Todd is on the money; Coleman's mother had tried to petition to court to be in charge of his finances.in 1989, Gary had begun to check his business affairs and despite receiving close to $100,000 an episode, he saw that he had less than a quarter of what he had earned, so in 1989, he sued his parents and business associate for misusing his funds and in 1993, he was awarded $1, 280.000.00, but had to file for bankruptcy a few years later due to legal fees. To supplement income for the guest appearances he began to make, he briefly took a job as a security guard and while shopping for an bullet-proof vest, he was he was arrested for attacking a autograph seeker, who claimed that he attacked her.
In several interviews and court footage shown on the E True Hollywood Story, Coleman stated that when the female asked for his autograph, he obliged and signed his mane and instead of being grateful, she was perturbed that he didn't write a special message and began to verbally abuse him and when he tried to ignore her, she started to get in his face and block his presence and with his height he rightfully became fearful that she was gonna attack him so he punched her.

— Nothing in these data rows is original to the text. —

(** "When the lookup returns an error, the delegate is called with no
    cached token as the reuse candidate." *)
Definition lookup_error_means_no_candidate (W : Type)
    (DecodeWithoutVerify : oidc.TokenSet -> jwt.Claims * option error)
    (u : GetToken W) : Prop :=
  forall ctx in_ w dir key cached e,
    In (EvFindByKey dir key (cached, Some e))
       (events (Do DecodeWithoutVerify u ctx in_ w)) ->
    exists ctx' input res,
      In (EvAuthenticate ctx' input res)
         (events (Do DecodeWithoutVerify u ctx in_ w)) /\
      authentication.CachedTokenSet input = None.

(** "In configuration mode, when the delegate reports a fresh token, the
    entry is written back with only its two token fields changed." *)
Definition fresh_entry_written_back (W : Type)
    (DecodeWithoutVerify : oidc.TokenSet -> jwt.Claims * option error)
    (u : standalone.Standalone W) : Prop :=
  forall ctx in_ w filename contextName userName entry ctx' input out,
    In (standalone.EvGetCurrentAuthProvider filename contextName userName (inl entry))
       (events (standalone.Do DecodeWithoutVerify u ctx in_ w)) ->
    In (standalone.EvAuthenticate ctx' input (Some out, None))
       (events (standalone.Do DecodeWithoutVerify u ctx in_ w)) ->
    authentication.AlreadyHasValidIDToken out = false ->
    exists written,
      standalone.update_calls (events (standalone.Do DecodeWithoutVerify u ctx in_ w))
        = [written] /\
      standalone.same_but_tokens written entry /\
      kubeconfig.IDToken written = oidc.IDToken (authentication.TokenSet out) /\
      kubeconfig.RefreshToken written = oidc.RefreshToken (authentication.TokenSet out).

End stated.

(* ------------------------------------------------------------------ *)
(** ** Facts about the library functions *)

Lemma Errorf_wrap (prefix : string) (err : error) :
  strings.HasSuffix (prefix ++ ": %w")%string ": %w" = true ->
  strings.dropRight 4 (prefix ++ ": %w")%string = prefix ->
  xerrors.Errorf (prefix ++ ": %w")%string err = wrapError prefix err.
Proof.
  intros Hs Hd. unfold xerrors.Errorf. now rewrite Hs, Hd.
Qed.

Lemma Errorf_stage (s : history.Stage) (err : error) :
  xerrors.Errorf (history.stage_message s ++ ": %w")%string err
  = wrapError (history.stage_message s) err.
Proof.
  destruct s; apply Errorf_wrap; reflexivity.
Qed.

Lemma stage_message_inj (s s' : history.Stage) :
  history.stage_message s = history.stage_message s' -> s = s'.
Proof.
  destruct s, s'; cbn; intros H; try reflexivity; discriminate H.
Qed.

Lemma Errorf_message (s : history.Stage) (err : error) :
  xerrors.Error (xerrors.Errorf (history.stage_message s ++ ": %w")%string err)
  = (history.stage_message s ++ ": " ++ xerrors.Error err)%string.
Proof.
  now rewrite Errorf_stage.
Qed.

Lemma Join_comma_example :
  strings.Join ["/path/to/cert1"; "/path/to/cert2"] ","
  = "/path/to/cert1,/path/to/cert2".
Proof. reflexivity. Qed.

(* ------------------------------------------------------------------ *)
(** ** The runs of the tests *)

Example LeastOptions_run :
  effect.value (scripted.run scripted.freshRun scripted.leastOptions) = Returned None /\
  history.steps (effect.events (scripted.run scripted.freshRun scripted.leastOptions))
  = [history.Acquiring; history.Finding; history.Authenticating; history.Decoding;
     history.Saving; history.Writing; history.Releasing].
Proof. split; reflexivity. Qed.

Example HasValidIDToken_run :
  effect.value (scripted.run scripted.reuseRun scripted.leastOptions) = Returned None /\
  history.steps (effect.events (scripted.run scripted.reuseRun scripted.leastOptions))
  = [history.Acquiring; history.Finding; history.Authenticating; history.Decoding;
     history.Writing; history.Releasing].
Proof. split; reflexivity. Qed.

He pleaded no contest and in addition to receiving a reduced sentence, was ordered to pay her $1,665 dollars. He also had settled a civil suit with a man who he had an altercation with at a bowling alley who took a photo of Coleman despite his objections. The case didn't get too serious due to both parties refusing to speak about the incident that took place in the bowling alley leading the altercation that happen in the parking lot that lead to his arrest.
He also had ran to be the Governor of California in 2003 and while he lost, he loved the challenge and opportunity to focus on the concerns of overs and being able to become an intelligent man.
"This is really interesting and cool, and I've been enjoying the heck out of it because I get to be intelligent, which is something I don't get to do very often," he said in the Associated Press.
Coleman had reunited with co-stars Dana and Todd in a parade in the late 1990's bringing smiles to everybody faces, and when Dana died from an accidental overdose of pain killers in 1999, both he and Todd provided comfort to her son, who died a few weeks ago. Gary and Todd had briefly reunited in the NBC movie documentary about "Different Strokes" where they narrated certain aspects of the show and appeared together in front of Dano's grave.
Gary had also made an appearance on "Divorce Court" where the judge had spoke encourage him and his wife actress Shannon Price to work on their marriage and despite issues they remained married until his recent death.
Many are sadden by the loss of this Icon including Icon Janet Jackson, who played his brother's girlfriend on the hit show. "He left an lasting legacy" the Icon Tweeted. "I know he's finally at peace."
"We are very grateful for all the wonderful support everyone has been extending to Gary's family. Coleman's wife Shannon said in a statement read by her brother. "Thousands of e-mails have poured in to the hospital. This has been so comforting to the family to know how beloved he still is. Thank you so much for all that you guys have done and for the support and prayers that you guys have given us.
In addition to his wife, Gary is survived by his parents, brother in law, cast members Conrad Bain, Todd Bridges, Janet Jackson, Shavor Ross, and Charlotte Rae.
When asked how did he fell about his career and about what people felt about him playing himself this is what he had to say.
"I parody myself every chance I get," he said. "I try to make fun of myself and let people know that I'm a human being, and these things that have happened to me are real. I'm not just some cartoon who exists and suddenly doesn't exist."